ASSIGNED TASK
With nothing added and nothing dropped, write out all of the entries below.

Saved data entries
====================

(* ===== verification/AppStore.v ===== *)
(** * Preferences store of the status page

    [glass/src/stores/app.ts] and [glass/src/stores/storage.ts].  The raw state
    of the store, the memory of its derivation, the visitor's [localStorage]
    and the queue of [storage] events from other tabs form one state; every
    method is a step.  Values that may come from the storage are kept as JSON
    values: a text is [JStr], [null] is [JNull].  The parsed favourites are
    objects, compared by identity: they live in [arrays], and the state holds
    an index; so do the public settings, a new object for every call.  The raw
    state is identified by its [version].

    Subscribers of the store only read it.  The sign-in state is the one of
    [AuthSession]; JSON texts, letter case and the hour in Beijing are
    parameters. *)

From S2P Require Import Prelude JsMap JsString Json JsValue JsNumber AuthSession.
From S2P Require Import AppSettings Finance.

Open Scope Z_scope.

(** ** [storage.ts] *)

Module Stored.
Import Finance.

Inductive StorageKind := kind_string | kind_json.

Section stored.
Context `{JsonCodec}.

(** [value === null || value === undefined] removes the item. *)
Definition writeStored (key : jsstring) (v : json) (kind : StorageKind) (s : Storage) : Storage :=
  match v with
  | JNull => removeLocalStorageItem key s
  | _ => setLocalStorageItem key (match kind with kind_json => JSON_stringify v | kind_string => json_string v end) s
  end.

====================

WRITTEN ANSWER
(* ===== verification/AppStore.v ===== *)
(** * Preferences store of the status page

    [glass/src/stores/app.ts] and [glass/src/stores/storage.ts].  The raw state
    of the store, the memory of its derivation, the visitor's [localStorage]
    and the queue of [storage] events from other tabs form one state; every
    method is a step.  Values that may come from the storage are kept as JSON
    values: a text is [JStr], [null] is [JNull].  The parsed favourites are
    objects, compared by identity: they live in [arrays], and the state holds
    an index; so do the public settings, a new object for every call.  The raw
    state is identified by its [version].

    Subscribers of the store only read it.  The sign-in state is the one of
    [AuthSession]; JSON texts, letter case and the hour in Beijing are
    parameters. *)

From S2P Require Import Prelude JsMap JsString Json JsValue JsNumber AuthSession.
From S2P Require Import AppSettings Finance.

Open Scope Z_scope.

(** ** [storage.ts] *)

Module Stored.
Import Finance.

Inductive StorageKind := kind_string | kind_json.

Section stored.
Context `{JsonCodec}.

(** [value === null || value === undefined] removes the item. *)
Definition writeStored (key : jsstring) (v : json) (kind : StorageKind) (s : Storage) : Storage :=
  match v with
  | JNull => removeLocalStorageItem key s
  | _ => setLocalStorageItem key (match kind with kind_json => JSON_stringify v | kind_string => json_string v end) s
  end.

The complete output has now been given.